• Data:
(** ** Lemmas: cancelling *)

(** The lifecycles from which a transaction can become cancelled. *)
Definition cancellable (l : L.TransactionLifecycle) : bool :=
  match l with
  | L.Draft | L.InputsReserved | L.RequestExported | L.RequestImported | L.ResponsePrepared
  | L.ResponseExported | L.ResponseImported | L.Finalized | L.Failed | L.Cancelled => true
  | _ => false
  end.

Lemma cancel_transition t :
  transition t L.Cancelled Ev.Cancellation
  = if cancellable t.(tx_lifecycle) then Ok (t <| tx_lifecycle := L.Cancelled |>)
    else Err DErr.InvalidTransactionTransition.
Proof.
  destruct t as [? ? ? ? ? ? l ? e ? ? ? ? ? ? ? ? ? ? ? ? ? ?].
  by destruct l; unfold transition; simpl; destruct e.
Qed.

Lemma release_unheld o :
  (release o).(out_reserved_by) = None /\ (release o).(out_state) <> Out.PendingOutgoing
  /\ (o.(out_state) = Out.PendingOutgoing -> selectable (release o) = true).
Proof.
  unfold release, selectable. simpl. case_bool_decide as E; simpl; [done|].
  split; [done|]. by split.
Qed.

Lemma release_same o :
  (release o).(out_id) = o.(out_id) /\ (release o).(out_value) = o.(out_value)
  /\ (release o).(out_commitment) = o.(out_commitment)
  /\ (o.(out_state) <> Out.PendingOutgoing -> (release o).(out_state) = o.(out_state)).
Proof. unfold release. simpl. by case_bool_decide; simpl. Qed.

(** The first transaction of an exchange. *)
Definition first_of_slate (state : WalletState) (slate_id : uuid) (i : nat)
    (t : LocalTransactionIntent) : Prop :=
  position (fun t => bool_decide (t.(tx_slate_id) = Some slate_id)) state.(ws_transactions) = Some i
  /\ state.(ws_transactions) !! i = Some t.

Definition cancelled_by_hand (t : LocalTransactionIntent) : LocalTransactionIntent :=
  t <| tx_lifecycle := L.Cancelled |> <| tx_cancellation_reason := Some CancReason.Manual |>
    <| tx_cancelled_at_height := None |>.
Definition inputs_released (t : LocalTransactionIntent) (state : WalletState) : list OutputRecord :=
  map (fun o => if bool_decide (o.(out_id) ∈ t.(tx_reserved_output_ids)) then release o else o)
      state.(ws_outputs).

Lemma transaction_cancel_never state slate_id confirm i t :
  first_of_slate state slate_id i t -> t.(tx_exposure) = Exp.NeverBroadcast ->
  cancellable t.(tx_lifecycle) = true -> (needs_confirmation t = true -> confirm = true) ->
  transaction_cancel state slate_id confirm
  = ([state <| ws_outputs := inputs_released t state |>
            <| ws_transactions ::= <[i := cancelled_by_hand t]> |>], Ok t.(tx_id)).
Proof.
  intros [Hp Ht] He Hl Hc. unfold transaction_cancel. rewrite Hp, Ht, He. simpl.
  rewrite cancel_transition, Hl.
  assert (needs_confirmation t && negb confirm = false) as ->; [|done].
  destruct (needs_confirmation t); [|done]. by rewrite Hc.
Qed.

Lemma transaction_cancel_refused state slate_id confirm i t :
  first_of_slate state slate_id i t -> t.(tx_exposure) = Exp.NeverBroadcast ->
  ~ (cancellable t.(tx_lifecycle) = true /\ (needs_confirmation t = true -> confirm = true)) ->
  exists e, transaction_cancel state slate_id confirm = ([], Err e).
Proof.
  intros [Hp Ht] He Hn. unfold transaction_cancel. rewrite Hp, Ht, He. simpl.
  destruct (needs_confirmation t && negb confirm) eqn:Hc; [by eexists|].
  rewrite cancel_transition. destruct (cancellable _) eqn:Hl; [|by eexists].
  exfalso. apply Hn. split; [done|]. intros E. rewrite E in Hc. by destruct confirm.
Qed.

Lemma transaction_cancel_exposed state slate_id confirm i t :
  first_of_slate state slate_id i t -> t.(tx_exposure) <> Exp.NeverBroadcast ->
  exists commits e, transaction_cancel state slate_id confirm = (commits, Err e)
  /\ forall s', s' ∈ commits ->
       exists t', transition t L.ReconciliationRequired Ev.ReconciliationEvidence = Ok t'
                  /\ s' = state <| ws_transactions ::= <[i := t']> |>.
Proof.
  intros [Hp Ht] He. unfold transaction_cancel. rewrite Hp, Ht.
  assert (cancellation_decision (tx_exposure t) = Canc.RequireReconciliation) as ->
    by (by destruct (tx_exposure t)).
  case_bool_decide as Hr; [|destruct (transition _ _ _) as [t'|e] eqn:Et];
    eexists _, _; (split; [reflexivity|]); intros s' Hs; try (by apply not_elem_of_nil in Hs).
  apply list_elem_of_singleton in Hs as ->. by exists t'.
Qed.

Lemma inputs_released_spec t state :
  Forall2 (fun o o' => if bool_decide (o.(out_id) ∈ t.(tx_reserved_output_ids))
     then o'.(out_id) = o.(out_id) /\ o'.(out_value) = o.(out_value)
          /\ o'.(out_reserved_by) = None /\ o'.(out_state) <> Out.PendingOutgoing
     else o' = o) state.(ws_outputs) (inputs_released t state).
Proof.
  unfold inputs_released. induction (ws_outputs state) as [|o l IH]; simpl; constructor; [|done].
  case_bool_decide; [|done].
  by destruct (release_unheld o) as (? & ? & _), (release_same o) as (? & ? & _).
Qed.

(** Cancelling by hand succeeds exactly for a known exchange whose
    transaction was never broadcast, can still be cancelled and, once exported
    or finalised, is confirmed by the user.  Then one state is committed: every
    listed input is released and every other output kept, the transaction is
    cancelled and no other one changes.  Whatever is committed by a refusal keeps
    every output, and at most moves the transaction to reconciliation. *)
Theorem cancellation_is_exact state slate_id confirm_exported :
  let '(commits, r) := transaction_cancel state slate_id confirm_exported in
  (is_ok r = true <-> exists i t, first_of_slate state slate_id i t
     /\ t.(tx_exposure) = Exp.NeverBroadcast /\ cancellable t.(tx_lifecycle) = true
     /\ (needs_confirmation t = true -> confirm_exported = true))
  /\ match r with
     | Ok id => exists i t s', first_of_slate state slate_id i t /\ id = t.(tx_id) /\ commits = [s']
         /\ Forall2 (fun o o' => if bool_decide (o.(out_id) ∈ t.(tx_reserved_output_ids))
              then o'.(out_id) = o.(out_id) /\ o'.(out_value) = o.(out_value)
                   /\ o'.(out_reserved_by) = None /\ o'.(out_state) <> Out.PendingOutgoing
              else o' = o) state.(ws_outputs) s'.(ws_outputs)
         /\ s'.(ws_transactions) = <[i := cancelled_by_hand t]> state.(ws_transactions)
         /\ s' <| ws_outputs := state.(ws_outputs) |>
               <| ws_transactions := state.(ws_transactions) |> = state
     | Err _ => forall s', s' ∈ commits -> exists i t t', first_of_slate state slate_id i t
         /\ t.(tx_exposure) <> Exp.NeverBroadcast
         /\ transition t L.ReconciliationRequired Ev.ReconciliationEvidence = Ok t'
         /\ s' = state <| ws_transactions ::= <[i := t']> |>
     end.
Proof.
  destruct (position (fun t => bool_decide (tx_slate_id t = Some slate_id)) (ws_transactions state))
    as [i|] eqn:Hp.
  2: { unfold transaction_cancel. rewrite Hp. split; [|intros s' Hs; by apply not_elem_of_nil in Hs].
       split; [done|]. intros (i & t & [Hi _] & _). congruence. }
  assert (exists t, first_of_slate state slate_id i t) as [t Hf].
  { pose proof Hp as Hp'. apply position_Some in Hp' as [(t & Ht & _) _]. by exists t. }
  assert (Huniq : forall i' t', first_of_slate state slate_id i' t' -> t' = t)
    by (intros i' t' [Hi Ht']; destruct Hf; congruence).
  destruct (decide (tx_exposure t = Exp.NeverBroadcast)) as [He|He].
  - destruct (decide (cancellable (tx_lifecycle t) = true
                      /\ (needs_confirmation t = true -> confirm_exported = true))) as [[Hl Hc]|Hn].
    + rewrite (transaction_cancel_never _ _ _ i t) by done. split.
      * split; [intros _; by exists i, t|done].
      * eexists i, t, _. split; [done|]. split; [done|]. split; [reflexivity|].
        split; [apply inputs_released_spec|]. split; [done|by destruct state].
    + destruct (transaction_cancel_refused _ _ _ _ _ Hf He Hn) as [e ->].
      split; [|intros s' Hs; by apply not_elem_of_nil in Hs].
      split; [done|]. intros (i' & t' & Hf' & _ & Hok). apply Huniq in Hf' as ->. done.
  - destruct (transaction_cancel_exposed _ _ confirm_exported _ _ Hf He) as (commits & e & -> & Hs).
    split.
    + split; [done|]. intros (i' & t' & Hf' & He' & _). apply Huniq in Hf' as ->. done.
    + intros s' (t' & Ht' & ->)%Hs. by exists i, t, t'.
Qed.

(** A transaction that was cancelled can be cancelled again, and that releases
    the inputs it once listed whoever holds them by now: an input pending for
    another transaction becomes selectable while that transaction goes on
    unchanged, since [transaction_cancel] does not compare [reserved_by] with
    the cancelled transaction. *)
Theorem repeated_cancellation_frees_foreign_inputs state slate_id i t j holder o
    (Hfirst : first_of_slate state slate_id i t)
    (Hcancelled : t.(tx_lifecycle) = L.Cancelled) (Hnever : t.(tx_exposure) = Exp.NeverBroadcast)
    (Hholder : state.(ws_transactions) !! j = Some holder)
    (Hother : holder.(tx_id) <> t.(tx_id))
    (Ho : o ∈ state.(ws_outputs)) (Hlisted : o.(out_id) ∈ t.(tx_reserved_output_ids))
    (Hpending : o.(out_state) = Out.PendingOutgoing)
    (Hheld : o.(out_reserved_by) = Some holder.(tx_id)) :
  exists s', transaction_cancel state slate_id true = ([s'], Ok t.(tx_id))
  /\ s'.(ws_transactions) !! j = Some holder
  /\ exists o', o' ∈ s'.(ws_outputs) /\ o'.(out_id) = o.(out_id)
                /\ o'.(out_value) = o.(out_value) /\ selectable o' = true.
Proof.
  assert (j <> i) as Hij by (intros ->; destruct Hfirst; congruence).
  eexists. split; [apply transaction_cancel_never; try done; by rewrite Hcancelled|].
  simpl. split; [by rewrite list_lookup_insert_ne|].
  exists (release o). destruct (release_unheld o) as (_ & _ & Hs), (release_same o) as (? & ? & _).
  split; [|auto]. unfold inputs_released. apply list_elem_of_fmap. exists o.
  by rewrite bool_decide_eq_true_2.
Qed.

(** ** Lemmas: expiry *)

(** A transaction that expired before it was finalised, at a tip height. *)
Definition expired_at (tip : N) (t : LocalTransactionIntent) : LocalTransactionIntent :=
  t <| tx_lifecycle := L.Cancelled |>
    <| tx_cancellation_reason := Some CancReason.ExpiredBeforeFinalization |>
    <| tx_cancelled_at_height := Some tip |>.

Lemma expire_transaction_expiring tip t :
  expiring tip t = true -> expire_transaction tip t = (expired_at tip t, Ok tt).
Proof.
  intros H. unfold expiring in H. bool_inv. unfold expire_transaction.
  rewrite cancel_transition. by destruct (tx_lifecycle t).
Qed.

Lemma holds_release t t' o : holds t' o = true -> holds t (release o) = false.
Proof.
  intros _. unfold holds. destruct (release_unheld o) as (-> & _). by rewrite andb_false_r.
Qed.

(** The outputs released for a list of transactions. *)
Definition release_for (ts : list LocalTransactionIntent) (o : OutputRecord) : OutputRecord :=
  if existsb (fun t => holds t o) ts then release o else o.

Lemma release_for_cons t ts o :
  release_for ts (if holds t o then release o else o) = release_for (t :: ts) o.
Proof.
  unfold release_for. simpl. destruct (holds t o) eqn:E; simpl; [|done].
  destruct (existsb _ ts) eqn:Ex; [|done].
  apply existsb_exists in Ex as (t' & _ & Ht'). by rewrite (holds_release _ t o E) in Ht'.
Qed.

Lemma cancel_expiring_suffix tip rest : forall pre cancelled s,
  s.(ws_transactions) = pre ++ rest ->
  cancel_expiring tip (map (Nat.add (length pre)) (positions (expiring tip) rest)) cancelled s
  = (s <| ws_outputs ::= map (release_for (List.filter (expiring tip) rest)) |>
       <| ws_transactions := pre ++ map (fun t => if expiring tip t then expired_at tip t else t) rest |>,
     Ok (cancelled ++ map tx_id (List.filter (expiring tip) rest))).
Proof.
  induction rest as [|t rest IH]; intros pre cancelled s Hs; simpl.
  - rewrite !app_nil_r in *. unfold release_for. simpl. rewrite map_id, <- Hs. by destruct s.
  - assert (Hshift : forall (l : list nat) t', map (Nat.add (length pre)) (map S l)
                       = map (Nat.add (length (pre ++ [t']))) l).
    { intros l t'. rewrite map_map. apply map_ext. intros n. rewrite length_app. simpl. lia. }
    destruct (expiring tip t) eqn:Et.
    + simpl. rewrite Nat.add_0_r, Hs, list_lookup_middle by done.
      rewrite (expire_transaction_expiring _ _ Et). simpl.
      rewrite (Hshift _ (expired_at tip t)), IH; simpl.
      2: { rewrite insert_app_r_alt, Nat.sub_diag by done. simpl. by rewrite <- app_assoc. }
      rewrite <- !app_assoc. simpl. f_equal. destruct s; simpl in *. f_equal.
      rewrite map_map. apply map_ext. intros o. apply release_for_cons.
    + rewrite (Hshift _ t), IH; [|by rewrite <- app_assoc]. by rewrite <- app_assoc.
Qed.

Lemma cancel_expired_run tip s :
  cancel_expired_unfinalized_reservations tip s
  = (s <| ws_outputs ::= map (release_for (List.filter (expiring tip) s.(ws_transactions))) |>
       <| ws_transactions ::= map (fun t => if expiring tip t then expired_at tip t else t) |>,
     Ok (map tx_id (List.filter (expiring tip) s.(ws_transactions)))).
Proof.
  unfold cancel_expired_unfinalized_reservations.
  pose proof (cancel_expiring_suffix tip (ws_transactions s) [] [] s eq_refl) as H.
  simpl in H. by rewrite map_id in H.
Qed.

• Aim of the exercise:
Identify the lines above with the word "holder". Copy them.

• Response for this exercise:
Theorem repeated_cancellation_frees_foreign_inputs state slate_id i t j holder o
    (Hholder : state.(ws_transactions) !! j = Some holder)
    (Hother : holder.(tx_id) <> t.(tx_id))
    (Hheld : o.(out_reserved_by) = Some holder.(tx_id)) :
  /\ s'.(ws_transactions) !! j = Some holder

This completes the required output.